[Stored items]
(* ===== verification/CustomContracts.v ===== *)
(** * The contract types

    Models the tuple [ContractTypes] of src/contract/customcontracts.h for the
    contract classes that are modelled with their database form: ERC20,
    NativeWrapper, ERC721, ERC20Mintable and Ownable, in the order of the tuple.
    The instance of [TypesLaws] puts the promises of the single types together. *)

From S2P Require Import Prelude CheckedInt ExecutionContext Bytes SafeBase SafeScalars SafeMap Conv Abi DB BlockObservers.
From S2P Require Import BaseContract Ownable ERC20 TokenStore ERC721 NftStore Messages AnyVar ContractHost ContractManager.

Inductive AnyContract :=
| CErc20 (c : ERC20Contract)
| CNativeWrapper (c : NativeWrapper)
| CErc721 (c : ERC721Contract)
| CErc20Mintable (c : ERC20Mintable)
| COwnable (c : Ownable).

Section types.
Context {BI : BoostInt} {BB : BoostBits} {WK : Walk} {R : RocksDB}.

(** The constructors from decoded arguments. *)
Definition make_erc20 (args : list abi_val) (address creator : Address) (chainId : Z) : outcome AnyContract :=
  match args with
  | [VBytes name; VBytes symbol; VNum decimals; VNum mintValue] =>
      t ← ERC20_new creator mintValue ;
      Ret (CErc20 (mkToken (mkBase address (string_bytes "ERC20") creator chainId) name symbol decimals t))
  | _ => Throw undefined_behaviour
  end.
Definition make_native (args : list abi_val) (address creator : Address) (chainId : Z) : outcome AnyContract :=
  match args with
  | [VBytes name; VBytes symbol; VNum decimals] =>
      t ← ERC20_new creator 0 ;
      Ret (CNativeWrapper (mkNative (mkToken (mkBase address (string_bytes "NativeWrapper") creator chainId) name symbol decimals t)))
  | _ => Throw undefined_behaviour
  end.
Definition make_mintable (args : list abi_val) (address creator : Address) (chainId : Z) : outcome AnyContract :=
  match args with
  | [VBytes name; VBytes symbol; VNum decimals] =>
      t ← ERC20_new creator 0 ;
      Ret (CErc20Mintable (mkMintable
        (mkToken (mkBase address (string_bytes "ERC20Mintable") creator chainId) name symbol decimals t) (scalar_made creator)))
  | _ => Throw undefined_behaviour
  end.
Definition make_erc721 (args : list abi_val) (address creator : Address) (chainId : Z) : outcome AnyContract :=
  match args with
  | [VBytes name; VBytes symbol] =>
      Ret (CErc721 (mkCollection (mkBase address (string_bytes "ERC721") creator chainId) name symbol ERC721_new))
  | _ => Throw undefined_behaviour
  end.
Definition make_ownable (args : list abi_val) (address creator : Address) (chainId : Z) : outcome AnyContract :=
  match args with
  | [VNum initialOwner] => Ret (COwnable (Ownable_new "Ownable" initialOwner address creator chainId))
  | _ => Throw undefined_behaviour
  end.

Definition any_types : list (TypeEntry AnyContract) :=
  [mkType _ _ "ERC20" [TString; TString; TUint 8; TUint 256] true make_erc20 (λ a d, c ← ERC20_load a d ; Ret (CErc20 c));
   mkType _ _ "NativeWrapper" [TString; TString; TUint 8] true make_native (λ a d, c ← NativeWrapper_load a d ; Ret (CNativeWrapper c));
   mkType _ _ "ERC721" [TString; TString] true make_erc721 (λ a d, c ← ERC721_load a d ; Ret (CErc721 c));
   mkType _ _ "ERC20Mintable" [TString; TString; TUint 8] true make_mintable (λ a d, c ← ERC20Mintable_load a d ; Ret (CErc20Mintable c));
   mkType _ _ "Ownable" [TAddress] true make_ownable (λ a d, c ← Ownable_load a d ; Ret (COwnable c))].

Definition any_base (c : AnyContract) : BaseContract :=
  match c with
  | CErc20 c => tok_base c | CNativeWrapper c => tok_base (nw_token c) | CErc721 c => nft_base c
  | CErc20Mintable c => tok_base (em_token c) | COwnable c => own_base c
  end.
Definition any_dump (c : AnyContract) : DBBatch :=
  match c with
  | CErc20 c => ERC20_dump c | CNativeWrapper c => NativeWrapper_dump c | CErc721 c => ERC721_dump c
  | CErc20Mintable c => ERC20Mintable_dump c | COwnable c => Ownable_dump c
  end.

#[export] Instance custom_types : ContractTypes := {|
  Obj := AnyContract;
  types := any_types;
  obj_base := any_base;
  obj_dump := any_dump;
  obj_observers := λ _, mkQueues [] [];
|}.

(** A contract has the name of its type. *)
Definition any_name (c : AnyContract) : string :=
  match c with
  | CErc20 _ => "ERC20" | CNativeWrapper _ => "NativeWrapper" | CErc721 _ => "ERC721"
  | CErc20Mintable _ => "ERC20Mintable" | COwnable _ => "Ownable"
  end.
Definition any_ok (c : AnyContract) : Prop :=
  contractName_ (any_base c) = string_bytes (any_name c) ∧
  match c with
  | CErc20 c => tok_ok c | CNativeWrapper c => tok_ok (nw_token c) | CErc721 c => nft_ok c
  | CErc20Mintable c => em_ok c | COwnable c => own_ok c
  end.
Definition any_same (c c' : AnyContract) : Prop :=
  match c, c' with
  | CErc20 c, CErc20 c' => tok_same c c'
  | CNativeWrapper c, CNativeWrapper c' => tok_same (nw_token c) (nw_token c')
  | CErc721 c, CErc721 c' => nft_same c c'
  | CErc20Mintable c, CErc20Mintable c' => tok_same (em_token c) (em_token c') ∧ value_ (em_owner_ c') = value_ (em_owner_ c)
  | COwnable c, COwnable c' => owner c' = owner c
  | _, _ => False
  end.

(** The law of a type, with the operations of the classes written out. *)
#[local] Ltac unfold_in H :=
  cbv beta iota delta [c_base c_dump c_load c_ok c_same ERC20_stored Native_stored ERC721_stored Mintable_stored Ownable_stored] in H.
#[local] Ltac law H :=
  let L := fresh in pose proof H as L; unfold_in L;
  cbv beta iota delta [obj_base obj_dump custom_types any_base any_dump]; exact L.

#[export, program] Instance custom_laws : TypesLaws := {|
  obj_ok := any_ok;
  obj_same := any_same;
|}.
Next Obligation. intros [c|c|c|c|c] [_ Hok]; revert Hok; [law (c_ok_base (StoredContract := ERC20_stored) c)
    |law (c_ok_base (StoredContract := Native_stored) c)
    |law (c_ok_base (StoredContract := ERC721_stored) c)
    |law (c_ok_base (StoredContract := Mintable_stored) c)
    |law (c_ok_base (StoredContract := Ownable_stored) c)]. Qed.
Next Obligation. intros [c|c|c|c|c]; [law (c_dump_dels (StoredContract := ERC20_stored) c)
    |law (c_dump_dels (StoredContract := Native_stored) c)
    |law (c_dump_dels (StoredContract := ERC721_stored) c)
    |law (c_dump_dels (StoredContract := Mintable_stored) c)
    |law (c_dump_dels (StoredContract := Ownable_stored) c)]. Qed.
Next Obligation. intros [c|c|c|c|c]; [law (c_dump_prefix (StoredContract := ERC20_stored) c)
    |law (c_dump_prefix (StoredContract := Native_stored) c)
    |law (c_dump_prefix (StoredContract := ERC721_stored) c)
    |law (c_dump_prefix (StoredContract := Mintable_stored) c)
    |law (c_dump_prefix (StoredContract := Ownable_stored) c)]. Qed.
Next Obligation. intros [c|c|c|c|c] [_ Hok]; revert Hok; [law (c_dump_functional (StoredContract := ERC20_stored) c)
    |law (c_dump_functional (StoredContract := Native_stored) c)
    |law (c_dump_functional (StoredContract := ERC721_stored) c)
    |law (c_dump_functional (StoredContract := Mintable_stored) c)
    |law (c_dump_functional (StoredContract := Ownable_stored) c)]. Qed.
Next Obligation.
  assert (Hwrap : ∀ {C} (wrap : C → AnyContract) (r : outcome C) (P : C → Prop) (Q : AnyContract → Prop),
    (∃ c', r = Ret c' ∧ P c') → (∀ c', P c' → Q (wrap c')) → ∃ o', (c' ← r ; Ret (wrap c')) = Ret o' ∧ Q o').
  { intros C wrap r P Q (c' & -> & HP) HQ. exists (wrap c'). split; [done|by apply HQ]. }
  intros [c|c|c|c|c] [Hname Hok]; eexists (_, _); (split; [cbv beta iota delta [obj_base custom_types any_base] in *;
    cbn [any_name any_base] in Hname; rewrite Hname; reflexivity|]);
    intros d Hs; cbn [snd ct_load]; cbv beta iota delta [obj_base obj_dump custom_types any_base any_dump] in *.
  - pose proof (c_load_dump (StoredContract := ERC20_stored) c d) as L. unfold_in L.
    exact (Hwrap _ CErc20 _ _ _ (L Hok Hs) (λ c' H, H)).
  - pose proof (c_load_dump (StoredContract := Native_stored) c d) as L. unfold_in L.
    exact (Hwrap _ CNativeWrapper _ _ _ (L Hok Hs) (λ c' H, H)).
  - pose proof (c_load_dump (StoredContract := ERC721_stored) c d) as L. unfold_in L.
    exact (Hwrap _ CErc721 _ _ _ (L Hok Hs) (λ c' H, H)).
  - pose proof (c_load_dump (StoredContract := Mintable_stored) c d) as L. unfold_in L.
    exact (Hwrap _ CErc20Mintable _ _ _ (L Hok Hs) (λ c' H, H)).
  - pose proof (c_load_dump (StoredContract := Ownable_stored) c d) as L. unfold_in L.
    exact (Hwrap _ COwnable _ _ _ (L Hok Hs) (λ c' H, H)).
Qed.
End types.

(** ** A manager that creates an [Ownable] *)
#[local] Existing Instance boost_ref.
#[local] Existing Instance sorted_store.
Definition ownable_type : TypeEntry AnyContract :=
  mkType _ _ "Ownable" [TAddress] true make_ownable (λ a d, c ← Ownable_load a d ; Ret (COwnable c)).
Definition demo_funcs : gmap Z (TypeEntry AnyContract) :=
  {[7 := ownable_type]}.
Definition creating_manager : Manager (CT := custom_types) :=
  mkManager (CT := custom_types) (mkBase 1 (string_bytes "ContractManager") 0 8080) demo_funcs false
    (mkCtx (mkEnv 0 0 0 0 0 0 0 0 0 0 true) (mkWorld {[17 := mkAccount 1000 3 0 None NOT_A_CONTRACT]} ∅ ∅ ∅ [] []) [] ∅) [] None.

Lemma manager_calls_correct_witness :
  let '(r, m') := manager_evmEthCall (EX := demo) false 17 ([0; 0; 0; 7] ++ be_bytes 32 33) creating_manager in
  r = Ret [] ∧ member_at (next_address (EX := demo) 17 creating_manager) m' =
    Some (Deployed (COwnable (Ownable_new "Ownable" 33 (next_address (EX := demo) 17 creating_manager) 17 8080))).
Proof.
  pose proof (manager_calls_correct (EX := demo) false 17 ([0; 0; 0; 7] ++ be_bytes 32 33) creating_manager) as H.
  destruct (manager_evmEthCall _ _ _ _) as [r m']. destruct H as (_ & _ & H).
  - reflexivity.
  - intros a p Hp. cbn in Hp. rewrite lookup_empty in Hp. discriminate Hp.
  - assert (E1 : getFunctor ([0; 0; 0; 7] ++ be_bytes 32 33) = Ret 7) by (vm_compute; reflexivity).
    assert (E2 : construct (EX := demo) ownable_type 17 ([0; 0; 0; 7] ++ be_bytes 32 33) creating_manager =
      Ret (COwnable (Ownable_new "Ownable" 33 (next_address (EX := demo) 17 creating_manager) 17 8080))) by (vm_compute; reflexivity).
    assert (E3 : createContractFuncs_ (CT := custom_types) creating_manager !! 7 = Some (ownable_type : TypeEntry Obj)) by apply (lookup_singleton_eq 7 ownable_type).
    assert (E4 : contracts_ (ExecutionContext.world (cm_ctx creating_manager)) !! next_address (EX := demo) 17 creating_manager = None)
      by (vm_compute; reflexivity).
    rewrite E1, E3, E2, E4 in H. destruct H as (-> & Hm & _). split; [reflexivity|]. rewrite Hm. by rewrite decide_True.
Defined.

__YOUR TASK__:
Go through the records above, find each line with the string "destruct", and copy it.

__COMPLETED TASK__:
  destruct (manager_evmEthCall _ _ _ _) as [r m']. destruct H as (_ & _ & H).
    rewrite E1, E3, E2, E4 in H. destruct H as (-> & Hm & _). split; [reflexivity|]. rewrite Hm. by rewrite decide_True.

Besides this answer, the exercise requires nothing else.